PROBLEM DESCRIPTION —
Among the entries below, one line contains "mkfloat (fmant x) (fexp x - 10)." and another contains "Definition path_child (p". Transcribe those two lines and every line between them, exactly.

TASK INPUTS section start

(** * dir_tree_builder: a shallow embedding of [dir_tree_builder.py]

    The development follows the layout of the Python module:
    utility functions ([human_readable_size], [human_readable_time]),
    core functions ([get_file_info], [get_dir_tree]), the JSON output
    ([dir_tree_to_json]) and the script entry point.  The file system is an oracle answering the
    [pathlib] queries the module issues; logging is a list of records
    written in order; exceptions are an explicit outcome.  Strings are
    strings of code points below 256. *)

From Stdlib Require Import ZArith List String Ascii Bool Lia.
From Stdlib Require Import Sorted DecimalString DecimalZ.
Import ListNotations.

#[local] Set Warnings "-register-all".


Local Open Scope string_scope.
Local Open Scope list_scope.
Local Open Scope Z_scope.

(** String concatenation, the [+] of Python [str] and the joints of an
    f-string. *)
Infix "+++" := String.append (right associativity, at level 60).

(* ------------------------------------------------------------------ *)
(** ** Python scalars *)
(* ------------------------------------------------------------------ *)

(** [str(n)] and [f"{n}"] for a Python [int]. *)
Definition str_of_int (n : Z) : string :=
  NilZero.string_of_int (Z.to_int n).

(** A finite binary float, as the exact value [fmant * 2 ^ fexp].  Only
    [human_readable_size] computes with floats; every operation it uses
    (conversion of an [int], division by [1024.0], comparison with
    [1024], formatting with [.1f]) is exact on this representation. *)
Record pyfloat := mkfloat { fmant : Z; fexp : Z }.

(** Round-half-to-even of [n / 2 ^ s], for [0 <= n] and [0 < s]. *)
Definition round_shift (n s : Z) : Z :=
  let q := Z.shiftr n s in
  let r := Z.land n (Z.ones s) in
  let half := Z.shiftl 1 (s - 1) in
  if (half <? r) || ((r =? half) && Z.odd q) then q + 1 else q.

(** [float(n)]: an [int] below [2^53] converts exactly, a larger one is
    rounded to 53 significant bits, ties to even.  File sizes are far
    below the float range, so the conversion never overflows. *)
Definition float_of_int (n : Z) : pyfloat :=
  let a := Z.abs n in
  if a <? 2 ^ 53 then mkfloat n 0
  else
    let s := Z.log2 a - 52 in
    mkfloat (Z.sgn n * round_shift a s) s.

(** [x / 1024.0]: a division by a power of two only moves the exponent. *)
Definition fdiv_1024 (x : pyfloat) : pyfloat :=
  mkfloat (fmant x) (fexp x - 10).

(** [x < k] for a float [x] and an [int] [k]. *)
Definition float_ltb (x : pyfloat) (k : Z) : bool :=
  if 0 <=? fexp x then fmant x * 2 ^ fexp x <? k
  else fmant x <? k * 2 ^ (- fexp x).

(** The number of tenths nearest to [|x|], ties to even: what the format
    [.1f] prints (the conversion is correctly rounded). *)
Definition tenths (x : pyfloat) : Z :=
  let a := 10 * Z.abs (fmant x) in
  if 0 <=? fexp x then a * 2 ^ fexp x
  else round_shift a (- fexp x).

(** [f"{x:.1f}"]. *)
Definition format_1f (x : pyfloat) : string :=
  let t := tenths x in
  (if fmant x <? 0 then "-" else "")
    +++ str_of_int (t / 10) +++ "." +++ str_of_int (t mod 10).

(* ------------------------------------------------------------------ *)
(** ** Utility functions *)
(* ------------------------------------------------------------------ *)

(** The [for unit in [...]] loop of [human_readable_size]; the value that
    leaves the loop is returned with the label PB as it is. *)
Fixpoint scale_loop (units : list string) (size_bytes : pyfloat) : string :=
  match units with
  | [] => format_1f size_bytes +++ " PB"
  | unit :: rest =>
      let size_bytes := fdiv_1024 size_bytes in
      if float_ltb size_bytes 1024
      then format_1f size_bytes +++ " " +++ unit
      else scale_loop rest size_bytes
  end.

Definition human_readable_size (size_bytes : Z) : string :=
  if size_bytes <? 1024 then str_of_int size_bytes +++ " B"
  else scale_loop ["KB"; "MB"; "GB"; "TB"] (float_of_int size_bytes).


(* ------------------------------------------------------------------ *)
(** ** Paths *)
(* ------------------------------------------------------------------ *)

(** A [pathlib.Path]: whether it starts at the root, and its components. *)
Record Path := mkPath { anchored : bool; parts : list string }.

(** [path.name]: the last component, or the empty string. *)
Definition path_name (p : Path) : string := last (parts p) "".

(** [path / name], as [iterdir] builds its entries. *)
Definition path_child (p : Path) (name : string) : Path :=
  mkPath (anchored p) (parts p ++ [name]).

(** [str(path)]. *)
Definition path_str (p : Path) : string :=
  if anchored p then "/" +++ String.concat "/" (parts p)
  else match parts p with
       | [] => "."
       | _ => String.concat "/" (parts p)
       end.

Fixpoint split_parts (s cur : string) : list string :=
  match s with
  | EmptyString => [cur]
  | String c s' =>
      if Ascii.eqb c "/" then cur :: split_parts s' ""
      else split_parts s' (cur +++ String c "")
  end.

(** [Path(s)]: components are separated by slashes, empty components
    and single dots are dropped. *)
Definition Path_of_str (s : string) : Path :=
  mkPath (String.prefix "/" s)
         (filter (fun c => negb (String.eqb c "" || String.eqb c "."))
                 (split_parts s "")).

(** [str.lower] on the code points below 256. *)
Definition lower_char (c : ascii) : ascii :=
  let n := N_of_ascii c in
  if (((65 <=? n) && (n <=? 90))
      || ((192 <=? n) && (n <=? 222) && negb (n =? 215)))%N
  then ascii_of_N (n + 32) else c.

Fixpoint lower (s : string) : string :=
  match s with
  | EmptyString => EmptyString
  | String c s' => String (lower_char c) (lower s')
  end.

(** [sorted(l, key=key)]: stable, keys compared as Python compares
    strings (by code point). *)
Fixpoint insert_by {A} (key : A -> string) (x : A) (l : list A) : list A :=
  match l with
  | [] => [x]
  | y :: l' =>
      if String.leb (key x) (key y) then x :: y :: l'
      else y :: insert_by key x l'
  end.

Fixpoint sorted {A} (key : A -> string) (l : list A) : list A :=
  match l with
  | [] => []
  | x :: l' => insert_by key x (sorted key l')
  end.

(** The order [sorted] puts a list in. *)
Definition key_le {A} (key : A -> string) (x y : A) : Prop :=
  String.leb (key x) (key y) = true.

(* ------------------------------------------------------------------ *)
(** ** The tree data model *)
(* ------------------------------------------------------------------ *)

(** A Python [dict] with string keys, in insertion order. *)
Definition dict (V : Type) : Type := list (string * V).

(** [d[k] = v]: an existing key keeps its place and takes the new value,
    a new key goes last. *)
Fixpoint dict_set {V} (d : dict V) (k : string) (v : V) : dict V :=
  match d with
  | [] => [(k, v)]
  | (k', v') :: d' =>
      if String.eqb k' k then (k', v) :: d'
      else (k', v') :: dict_set d' k v
  end.

Definition keys {V} (d : dict V) : list string := map fst d.

(** [dict(pairs)]: the pairs are inserted from left to right, so a key
    that comes again keeps its first place and takes the later value. *)
Definition dict_of_pairs {V} (pairs : list (string * V)) : dict V :=
  fold_left (fun d kv => dict_set d (fst kv) (snd kv)) pairs [].

(* ------------------------------------------------------------------ *)
(** ** Exceptions, logging and Python values *)
(* ------------------------------------------------------------------ *)

(** The subclasses of [OSError] the module tells apart. *)
Inductive os_class := PermissionError | FileNotFoundError | OtherOSError.

Inductive exception :=
| TypeError (msg : string)
| ValueError (msg : string)
| OSError (c : os_class) (msg : string).

Inductive level := DEBUG | WARNING.

Definition log_record : Type := level * string.

(** The result of a call: a value, an exception, or no result within the
    recursion budget of the model. *)
Inductive outcome (A : Type) :=
| Return (a : A)
| Raise (e : exception)
| OutOfFuel.

Arguments Return {A} a.
Arguments Raise {A} e.
Arguments OutOfFuel {A}.

(** A computation: the records logged, in order, and the outcome. *)
Definition M (A : Type) : Type := list log_record * outcome A.

Definition ret {A} (a : A) : M A := ([], Return a).

Definition raise {A} (e : exception) : M A := ([], Raise e).

Definition bind {A B} (m : M A) (k : A -> M B) : M B :=
  match snd m with
  | Return a => (fst m ++ fst (k a), snd (k a))
  | Raise e => (fst m, Raise e)
  | OutOfFuel => (fst m, OutOfFuel)
  end.

Definition log (lvl : level) (msg : string) : M unit :=
  ([(lvl, msg)], Return tt).

Notation "x <- m ;; k" := (bind m (fun x => k))
  (at level 61, m at next level, right associativity).
Notation "m ;;; k" := (bind m (fun _ => k))
  (at level 61, right associativity).

(** Python values, as far as the argument checks look at them. *)
Inductive pyval :=
| PyNone
| PyBool (b : bool)
| PyInt (n : Z)
| PyStr (s : string)
| PyPath (p : Path)
| PyLogger
| PyOther (type_name : string) (truth : bool).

TASK INPUTS section end

SOLUTION —
  mkfloat (fmant x) (fexp x - 10).

(** [x < k] for a float [x] and an [int] [k]. *)
Definition float_ltb (x : pyfloat) (k : Z) : bool :=
  if 0 <=? fexp x then fmant x * 2 ^ fexp x <? k
  else fmant x <? k * 2 ^ (- fexp x).

(** The number of tenths nearest to [|x|], ties to even: what the format
    [.1f] prints (the conversion is correctly rounded). *)
Definition tenths (x : pyfloat) : Z :=
  let a := 10 * Z.abs (fmant x) in
  if 0 <=? fexp x then a * 2 ^ fexp x
  else round_shift a (- fexp x).

(** [f"{x:.1f}"]. *)
Definition format_1f (x : pyfloat) : string :=
  let t := tenths x in
  (if fmant x <? 0 then "-" else "")
    +++ str_of_int (t / 10) +++ "." +++ str_of_int (t mod 10).

(* ------------------------------------------------------------------ *)
(** ** Utility functions *)
(* ------------------------------------------------------------------ *)

(** The [for unit in [...]] loop of [human_readable_size]; the value that
    leaves the loop is returned with the label PB as it is. *)
Fixpoint scale_loop (units : list string) (size_bytes : pyfloat) : string :=
  match units with
  | [] => format_1f size_bytes +++ " PB"
  | unit :: rest =>
      let size_bytes := fdiv_1024 size_bytes in
      if float_ltb size_bytes 1024
      then format_1f size_bytes +++ " " +++ unit
      else scale_loop rest size_bytes
  end.

Definition human_readable_size (size_bytes : Z) : string :=
  if size_bytes <? 1024 then str_of_int size_bytes +++ " B"
  else scale_loop ["KB"; "MB"; "GB"; "TB"] (float_of_int size_bytes).


(* ------------------------------------------------------------------ *)
(** ** Paths *)
(* ------------------------------------------------------------------ *)

(** A [pathlib.Path]: whether it starts at the root, and its components. *)
Record Path := mkPath { anchored : bool; parts : list string }.

(** [path.name]: the last component, or the empty string. *)
Definition path_name (p : Path) : string := last (parts p) "".

(** [path / name], as [iterdir] builds its entries. *)
Definition path_child (p : Path) (name : string) : Path :=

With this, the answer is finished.